----- Data shown -----

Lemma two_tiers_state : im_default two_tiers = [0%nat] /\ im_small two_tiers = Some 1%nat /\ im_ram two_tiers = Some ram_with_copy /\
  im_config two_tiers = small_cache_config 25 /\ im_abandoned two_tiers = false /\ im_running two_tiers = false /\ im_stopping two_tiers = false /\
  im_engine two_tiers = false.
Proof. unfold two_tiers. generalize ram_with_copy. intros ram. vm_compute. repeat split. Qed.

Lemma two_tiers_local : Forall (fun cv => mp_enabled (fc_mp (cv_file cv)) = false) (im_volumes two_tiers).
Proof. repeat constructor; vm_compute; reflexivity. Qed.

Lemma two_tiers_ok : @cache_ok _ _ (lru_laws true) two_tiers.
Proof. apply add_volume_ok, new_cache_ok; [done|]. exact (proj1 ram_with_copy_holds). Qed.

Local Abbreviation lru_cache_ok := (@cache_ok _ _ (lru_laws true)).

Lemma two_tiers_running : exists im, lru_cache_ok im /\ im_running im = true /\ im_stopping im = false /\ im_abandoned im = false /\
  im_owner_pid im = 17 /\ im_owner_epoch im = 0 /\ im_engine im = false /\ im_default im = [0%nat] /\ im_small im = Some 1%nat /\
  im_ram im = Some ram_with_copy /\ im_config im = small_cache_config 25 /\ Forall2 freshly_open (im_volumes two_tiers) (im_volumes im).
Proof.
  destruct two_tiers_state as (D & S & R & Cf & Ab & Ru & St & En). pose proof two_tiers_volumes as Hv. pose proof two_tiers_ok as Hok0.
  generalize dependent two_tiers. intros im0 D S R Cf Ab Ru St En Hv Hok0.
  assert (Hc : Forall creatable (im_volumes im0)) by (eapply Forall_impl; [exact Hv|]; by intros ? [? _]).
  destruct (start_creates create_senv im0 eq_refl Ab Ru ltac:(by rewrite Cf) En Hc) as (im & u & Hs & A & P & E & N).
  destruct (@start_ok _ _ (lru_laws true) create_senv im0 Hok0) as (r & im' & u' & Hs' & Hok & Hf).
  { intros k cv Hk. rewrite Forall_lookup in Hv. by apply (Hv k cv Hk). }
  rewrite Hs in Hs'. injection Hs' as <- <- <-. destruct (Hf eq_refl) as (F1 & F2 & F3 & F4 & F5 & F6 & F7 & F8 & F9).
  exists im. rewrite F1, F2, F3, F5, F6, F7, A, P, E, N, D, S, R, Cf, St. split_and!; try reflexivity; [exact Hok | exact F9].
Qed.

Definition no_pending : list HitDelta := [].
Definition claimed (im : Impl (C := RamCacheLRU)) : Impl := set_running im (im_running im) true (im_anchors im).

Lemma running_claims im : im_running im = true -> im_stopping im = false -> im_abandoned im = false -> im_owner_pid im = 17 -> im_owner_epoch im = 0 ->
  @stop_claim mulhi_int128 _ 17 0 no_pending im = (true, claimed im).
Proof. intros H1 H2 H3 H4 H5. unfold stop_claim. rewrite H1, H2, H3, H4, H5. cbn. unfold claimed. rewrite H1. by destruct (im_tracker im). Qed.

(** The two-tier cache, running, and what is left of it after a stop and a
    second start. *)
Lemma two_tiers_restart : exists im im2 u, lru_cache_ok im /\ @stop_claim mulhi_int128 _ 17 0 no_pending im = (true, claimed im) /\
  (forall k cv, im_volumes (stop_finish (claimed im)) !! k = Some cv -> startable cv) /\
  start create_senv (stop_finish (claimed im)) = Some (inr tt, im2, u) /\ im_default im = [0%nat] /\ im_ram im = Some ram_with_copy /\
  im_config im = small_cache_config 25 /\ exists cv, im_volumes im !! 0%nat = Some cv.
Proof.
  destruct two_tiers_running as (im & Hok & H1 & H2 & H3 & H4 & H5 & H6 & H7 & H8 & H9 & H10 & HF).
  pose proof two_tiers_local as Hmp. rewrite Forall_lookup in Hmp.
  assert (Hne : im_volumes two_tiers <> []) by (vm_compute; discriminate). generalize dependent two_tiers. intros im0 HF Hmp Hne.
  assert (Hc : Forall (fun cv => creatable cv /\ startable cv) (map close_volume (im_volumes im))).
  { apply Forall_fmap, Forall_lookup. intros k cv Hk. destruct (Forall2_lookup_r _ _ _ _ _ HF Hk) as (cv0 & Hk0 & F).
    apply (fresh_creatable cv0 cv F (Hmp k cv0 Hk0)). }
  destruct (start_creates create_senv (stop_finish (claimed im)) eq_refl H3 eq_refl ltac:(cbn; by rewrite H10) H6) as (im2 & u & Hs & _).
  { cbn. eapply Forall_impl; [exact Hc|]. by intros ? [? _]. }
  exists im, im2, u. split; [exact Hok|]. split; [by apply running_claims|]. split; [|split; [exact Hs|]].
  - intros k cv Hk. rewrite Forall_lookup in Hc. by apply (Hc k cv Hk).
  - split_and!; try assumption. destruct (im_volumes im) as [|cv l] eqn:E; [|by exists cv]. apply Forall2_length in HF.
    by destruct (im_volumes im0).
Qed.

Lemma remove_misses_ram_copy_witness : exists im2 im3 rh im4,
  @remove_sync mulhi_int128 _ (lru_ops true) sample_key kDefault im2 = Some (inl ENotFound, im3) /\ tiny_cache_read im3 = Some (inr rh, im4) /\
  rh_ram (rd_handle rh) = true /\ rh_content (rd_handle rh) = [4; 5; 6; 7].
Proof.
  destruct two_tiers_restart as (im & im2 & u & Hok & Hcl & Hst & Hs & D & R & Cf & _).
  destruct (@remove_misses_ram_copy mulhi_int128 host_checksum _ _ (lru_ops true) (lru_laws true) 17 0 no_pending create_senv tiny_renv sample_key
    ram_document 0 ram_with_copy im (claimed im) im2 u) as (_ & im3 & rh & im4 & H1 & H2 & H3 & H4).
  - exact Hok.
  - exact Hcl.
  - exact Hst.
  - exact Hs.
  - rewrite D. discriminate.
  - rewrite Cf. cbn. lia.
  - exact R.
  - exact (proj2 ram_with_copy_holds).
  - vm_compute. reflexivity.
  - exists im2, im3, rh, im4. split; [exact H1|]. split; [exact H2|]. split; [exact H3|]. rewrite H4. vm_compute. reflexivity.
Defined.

-----

▶ What to do
Using only the listing above, restate exactly the lines from the line containing "(** The two-tier" through the line containing "(cv0 & Hk0 & F).", both included.

▶ Result of this exercise
(** The two-tier cache, running, and what is left of it after a stop and a
    second start. *)
Lemma two_tiers_restart : exists im im2 u, lru_cache_ok im /\ @stop_claim mulhi_int128 _ 17 0 no_pending im = (true, claimed im) /\
  (forall k cv, im_volumes (stop_finish (claimed im)) !! k = Some cv -> startable cv) /\
  start create_senv (stop_finish (claimed im)) = Some (inr tt, im2, u) /\ im_default im = [0%nat] /\ im_ram im = Some ram_with_copy /\
  im_config im = small_cache_config 25 /\ exists cv, im_volumes im !! 0%nat = Some cv.
Proof.
  destruct two_tiers_running as (im & Hok & H1 & H2 & H3 & H4 & H5 & H6 & H7 & H8 & H9 & H10 & HF).
  pose proof two_tiers_local as Hmp. rewrite Forall_lookup in Hmp.
  assert (Hne : im_volumes two_tiers <> []) by (vm_compute; discriminate). generalize dependent two_tiers. intros im0 HF Hmp Hne.
  assert (Hc : Forall (fun cv => creatable cv /\ startable cv) (map close_volume (im_volumes im))).
  { apply Forall_fmap, Forall_lookup. intros k cv Hk. destruct (Forall2_lookup_r _ _ _ _ _ HF Hk) as (cv0 & Hk0 & F).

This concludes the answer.